Explosive Synchronization-Based Brain Modulation Reduces Hypersensitivity in the Brain Network: A Computational Model Study

Abstract

Fibromyalgia (FM) is a chronic pain condition that is characterized by hypersensitivity to multimodal sensory stimuli, widespread pain, and fatigue. We have previously proposed explosive synchronization (ES), a phenomenon wherein a small perturbation to a network can lead to an abrupt state transition, as a potential mechanism of the hypersensitive FM brain. Therefore, we hypothesized that converting a brain network from ES to general synchronization (GS) may reduce the hypersensitivity of FM brain. To find an effective brain network modulation to convert ES into GS, we constructed a large-scale brain network model near criticality (i.e., an optimally balanced state between order and disorders), which reflects brain dynamics in conscious wakefulness, and adjusted two parameters: local structural connectivity and signal randomness of target brain regions. The network sensitivity to global stimuli was compared between the brain networks before and after the modulation. We found that only increasing the local connectivity of hubs (nodes with intense connections) changes ES to GS, reducing the sensitivity, whereas other types of modulation such as decreasing local connectivity, increasing and decreasing signal randomness are not effective. This study would help to develop a network mechanism-based brain modulation method to reduce the hypersensitivity in FM.

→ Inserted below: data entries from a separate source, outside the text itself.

(** C7 (amended).  Both delta engines give up with no deltas and no
    error when the membership lookup or a state-in-range query reports
    no rows, and return every other error of these queries, of the peek
    lookup and of the per-room loops to the caller.  A current-state
    lookup that reports no rows makes the loop step over the entry that
    asked for it and carry on with the rest, state and deltas untouched:
    the peek in the peek loops, the joined room in full-state sync, and
    in the classification of incremental sync the membership event, the
    scan going on with the later events of the same room.  Any other
    error of such a lookup ends the loop, and no loop ever gives out the
    no-rows error. *)
Theorem delta_engine_not_found_policy
    (memberships : gmap string string) (membershipsErr : option error) :
  tables.SelectRoomIDsWithAnyMembership (CurrentRoomState d) (txn d) userID
  = (memberships, membershipsErr) ->
  let incremental := GetStateDeltas map_range d device r userID stateFilter in
  let fullState :=
    GetStateDeltasForFullStateSync map_range d device r userID stateFilter in
  let allRoomIDs := (splitMemberships map_range memberships).1 in
  let joinedRoomIDs := (splitMemberships map_range memberships).2 in
  (* the membership lookup *)
  (∀ e, membershipsErr = Some e ->
     absorbsNotFound e incremental ∧ absorbsNotFound e fullState)
  (* incremental sync, stage by stage *)
  ∧ (membershipsErr = None ->
     ∀ stateNeeded eventMap rangeErr,
       tables.SelectStateInRange (OutputEvents d) (txn d) r stateFilter allRoomIDs
       = (stateNeeded, eventMap, rangeErr) ->
       (∀ e, rangeErr = Some e -> absorbsNotFound e incremental)
       ∧ (rangeErr = None ->
          ∀ state fetchErr,
            fetchStateEvents d (txn d) stateNeeded eventMap = (state, fetchErr) ->
            (∀ e, fetchErr = Some e -> absorbsNotFound e incremental)
            ∧ (fetchErr = None ->
               ∀ peeks peeksErr,
                 tables.SelectPeeksInRange (Peeks d) (txn d) userID
                   (userapi.ID device) r = (peeks, peeksErr) ->
                 (∀ e, peeksErr = Some e -> e ≠ ErrNoRows ->
                    incremental = failWith e)
                 ∧ (peeksErr = None ∨ peeksErr = Some ErrNoRows ->
                    (∀ e, addPeekBlocks d device stateFilter peeks state [] = inr e ->
                       incremental = failWith e)
                    ∧ (∀ state1 deltas1,
                         addPeekBlocks d device stateFilter peeks state []
                         = inl (state1, deltas1) ->
                         (∀ e,
                            classifyRooms d device userID stateFilter
                              (map_range _ state1)
                              {| state_ := state1; newlyJoinedRooms := ∅;
                                 deltas_ := deltas1 |} = inr e ->
                            incremental = failWith e)
                         ∧ (∀ acc,
                              classifyRooms d device userID stateFilter
                                (map_range _ state1)
                                {| state_ := state1; newlyJoinedRooms := ∅;
                                   deltas_ := deltas1 |} = inl acc ->
                              incremental
                              = (addJoinedRooms device joinedRoomIDs acc,
                                 joinedRoomIDs, None)))))))
  (* full-state sync, stage by stage *)
  ∧ (membershipsErr = None ->
     ∀ peeks peeksErr,
       tables.SelectPeeksInRange (Peeks d) (txn d) userID (userapi.ID device) r
       = (peeks, peeksErr) ->
       (∀ e, peeksErr = Some e -> e ≠ ErrNoRows -> fullState = failWith e)
       ∧ (peeksErr = None ∨ peeksErr = Some ErrNoRows ->
          (∀ e, addPeekStates d device stateFilter peeks ∅ = inr e ->
             fullState = failWith e)
          ∧ (∀ deltas1,
               addPeekStates d device stateFilter peeks ∅ = inl deltas1 ->
               ∀ stateNeeded eventMap rangeErr,
                 tables.SelectStateInRange (OutputEvents d) (txn d) r stateFilter
                   allRoomIDs = (stateNeeded, eventMap, rangeErr) ->
                 (∀ e, rangeErr = Some e -> absorbsNotFound e fullState)
                 ∧ (rangeErr = None ->
                    ∀ state fetchErr,
                      fetchStateEvents d (txn d) stateNeeded eventMap
                      = (state, fetchErr) ->
                      (∀ e, fetchErr = Some e -> absorbsNotFound e fullState)
                      ∧ (fetchErr = None ->
                         (∀ e,
                            addJoinedStates d device stateFilter joinedRoomIDs
                              (classifyRoomsFull device userID
                                 (map_range _ state) deltas1) = inr e ->
                            fullState = failWith e)
                         ∧ (∀ deltas3,
                              addJoinedStates d device stateFilter joinedRoomIDs
                                (classifyRoomsFull device userID
                                   (map_range _ state) deltas1) = inl deltas3 ->
                              fullState
                              = (flattenDeltas map_range deltas3,
                                 joinedRoomIDs, None)))))))
  (* one room whose current state cannot be read *)
  ∧ (∀ R allState e,
       tables.SelectCurrentState (CurrentRoomState d) (txn d) R stateFilter []
       = (allState, Some e) ->
       (∀ peek rest state deltas,
          types.PeekRoomID peek = R -> types.New peek = true ->
          (e = ErrNoRows ->
             addPeekBlocks d device stateFilter (peek :: rest) state deltas
             = addPeekBlocks d device stateFilter rest state deltas)
          ∧ (e ≠ ErrNoRows ->
             addPeekBlocks d device stateFilter (peek :: rest) state deltas
             = inr e))
       ∧ (∀ stateStreamEvents ev rest acc,
            joinTransition userID ev ->
            (e = ErrNoRows ->
               scanRoom d device userID stateFilter R stateStreamEvents
                 (ev :: rest) acc
               = scanRoom d device userID stateFilter R stateStreamEvents rest acc)
            ∧ (e ≠ ErrNoRows ->
               scanRoom d device userID stateFilter R stateStreamEvents
                 (ev :: rest) acc = inr e
               ∧ ∀ others,
                   classifyRooms d device userID stateFilter
                     ((R, ev :: rest) :: others) acc = inr e))
       ∧ (∀ peek rest deltas,
            types.PeekRoomID peek = R -> types.Deleted peek = false ->
            (e = ErrNoRows ->
               addPeekStates d device stateFilter (peek :: rest) deltas
               = addPeekStates d device stateFilter rest deltas)
            ∧ (e ≠ ErrNoRows ->
               addPeekStates d device stateFilter (peek :: rest) deltas = inr e))
       ∧ (∀ rest deltas,
            (e = ErrNoRows ->
               addJoinedStates d device stateFilter (R :: rest) deltas
               = addJoinedStates d device stateFilter rest deltas)
            ∧ (e ≠ ErrNoRows ->
               addJoinedStates d device stateFilter (R :: rest) deltas = inr e)))
  (* the loops keep the no-rows error to themselves *)
  ∧ (∀ e,
       (∀ peeks state deltas,
          addPeekBlocks d device stateFilter peeks state deltas = inr e ->
          e ≠ ErrNoRows)
       ∧ (∀ rooms acc,
            classifyRooms d device userID stateFilter rooms acc = inr e ->
            e ≠ ErrNoRows)
       ∧ (∀ peeks deltas,
            addPeekStates d device stateFilter peeks deltas = inr e ->
            e ≠ ErrNoRows)
       ∧ (∀ joined deltas,
            addJoinedStates d device stateFilter joined deltas = inr e ->
            e ≠ ErrNoRows)).
Proof.
  intros Hmem incremental fullState allRoomIDs joinedRoomIDs.
  subst incremental fullState allRoomIDs joinedRoomIDs.
  unfold GetStateDeltas, GetStateDeltasForFullStateSync. rewrite Hmem.
  destruct (splitMemberships map_range memberships) as [allRoomIDs joinedRoomIDs].
  simpl fst. simpl snd.
  split; [| split; [| split; [| split]]].
  - intros e ->. split; apply absorbsNotFound_intro.
  - intros ->. intros stateNeeded eventMap rangeErr ->.
    split; [intros e ->; apply absorbsNotFound_intro |].
    intros ->. intros state fetchErr ->.
    split; [intros e ->; apply absorbsNotFound_intro |].
    intros ->. intros peeks peeksErr ->.
    split.
    { intros e -> He.
      rewrite bool_decide_eq_true_2 by discriminate.
      rewrite bool_decide_eq_true_2 by congruence. reflexivity. }
    intros Hperr.
    assert (bool_decide (peeksErr ≠ None)
            && bool_decide (peeksErr ≠ Some ErrNoRows) = false) as ->.
    { destruct Hperr as [-> | ->]; reflexivity. }
    split; [intros e ->; reflexivity |].
    intros state1 deltas1 ->.
    split; [intros e ->; reflexivity | intros acc ->; reflexivity].
  - intros ->. intros peeks peeksErr ->.
    split.
    { intros e -> He.
      rewrite bool_decide_eq_true_2 by discriminate.
      rewrite bool_decide_eq_true_2 by congruence. reflexivity. }
    intros Hperr.
    assert (bool_decide (peeksErr ≠ None)
            && bool_decide (peeksErr ≠ Some ErrNoRows) = false) as ->.
    { destruct Hperr as [-> | ->]; reflexivity. }
    split; [intros e ->; reflexivity |].
    intros deltas1 ->. intros stateNeeded eventMap rangeErr ->.
    split; [intros e ->; apply absorbsNotFound_intro |].
    intros ->. intros state fetchErr ->.
    split; [intros e ->; apply absorbsNotFound_intro |].
    intros ->.
    split; [intros e ->; reflexivity | intros deltas3 ->; reflexivity].
  - intros R allState e Hcur. split; [| split; [| split]].
    + intros peek rest state deltas <- Hnew.
      apply (addPeekBlocks_lookup_error _ _ _ _ _ _ Hnew Hcur).
    + intros stateStreamEvents ev rest acc Hev.
      destruct (scanRoom_lookup_error R stateStreamEvents rest ev acc _ _ Hev Hcur)
        as [Hskip Hfail].
      split; [exact Hskip |].
      intros He. split; [exact (Hfail He) |].
      intros others. apply classifyRooms_scan_error.
      apply (scanRoom_lookup_error R (ev :: rest) rest ev acc _ _ Hev Hcur), He.
    + intros peek rest deltas <- Hlive.
      apply (addPeekStates_lookup_error _ _ _ _ _ Hlive Hcur).
    + intros rest deltas. apply (addJoinedStates_lookup_error _ _ _ _ _ Hcur).
  - intros e. split; [| split; [| split]].
    + intros peeks state deltas. apply addPeekBlocks_error.
    + intros rooms acc. apply classifyRooms_error.
    + intros peeks deltas. apply addPeekStates_error.
    + intros joined deltas. apply addJoinedStates_error.
Qed.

Keywords: brain network control; brain network model; brain stimulation; chronic pain; explosive synchronization; hypersensitivity; state transition; stimulation.

FIGURE 1

Schematic diagram of the study design. We simulated the fibromyalgia (FM) brain network using a model with the explosive synchronization (ES) mechanism. The ES brain network model was constructed using a modified coupled Stuart–Landau oscillator on an anatomically informed human brain network structure. We found a critical state of ES brain network model by calculating autocorrelation function (ACF) to simulate the FM brain during conscious wakefulness. Four different types of network modulation (local structural connectivity increase and decrease, signal randomness increase and decrease) with thirty different target brain regions were applied to the model to investigate which modulation types and which target brain regions can convert an ES network to one of general synchronization (GS), thereby reducing the sensitivity. Then, we induced external stimuli to the brain networks at a critical state before and after the modulation, evaluated sensitivity (responsivity and complexity) of the brain network responses, and compared the sensitivity between the networks before and after the modulation.

FIGURE 2

Synchronization transition shapes of four types of network modulation: (A) local structural connectivity increase (CI); (B) connectivity decrease (CD); (C) signal randomness (bifurcation parameter) increase (RI); (D) signal randomness (bifurcation parameter) decrease (RD). For each type of modulation, thirty different brain regions were targeted and modulated, respectively. The node modulation centered around the left precuneus is shown as an example of node modulation. A blue (orange) line indicates levels of network synchronization R along with a change of the coupling strength S of the model before (after) modulation. Only CI shows relatively gradual synchronization in the network after the modulation. The abrupt transition near the critical point, which is one of the characteristics of explosive synchronization (ES), is relatively maintained for CD, RI, and RD modulation.

FIGURE 3

Correlation values between node degree and frequency ρ^deg−freq of the networks before and after the four types of modulation: (A) CI, (B) CD, (C) RI, and (D) RD. The gray area indicates the mean standard errors of ρ^deg−freq over 30 different initial conditions of brain networks before the modulation. The colored square with error bars indicates the mean standard errors of ρ^deg−freq over 30 different initial conditions of brain networks after the modulation. Each marker indicates the centered target node for the modulation. A target node presenting a significant change after the modulation is marked with “*” (t-test, *p < 0.05). The CI modulation induces a significant decrease of ρ^deg−freq for most of the target nodes. In contrast, other types of modulation induce significant changes for the much smaller number of nodes (CD and RI). The RD modulation shows no change for all nodes.

FIGURE 4

Changes in brain network responsivity and complexity after the I modulation. The (A) responsivity and (B) complexity of the brain networks before and after the CI modulation are presented. The gray area covers 25–75% values of network responsivity (sensitivity) before the CI modulation over different initial conditions. The blue (green) colored area covers 25–75% values of network responsivity (complexity) after modulation over different initial conditions. A target node presenting significantly different responsivity (complexity) is marked as “⋆” (t-test, *p < 0.01). The CI modulation to the right and left insula, right precuneus, and left isthmus cingulate cortex results in decreased responsivity and complexity in the brain network.

FIGURE 5

The relationship between the node degree of target brain regions and the sensitivity after the CI modulation. The sensitivity was evaluated by responsivity and complexity. The relationships between the node degree of target brain regions and the (A) responsivity and (B) complexity are presented. The Spearman’s correlation coefficient between the network responsivity (complexity) and the average degree of target nodes is -0.52 (-0.43). The CI modulation to larger degree nodes (i.e., hubs) induces more decrease in the brain network sensitivity.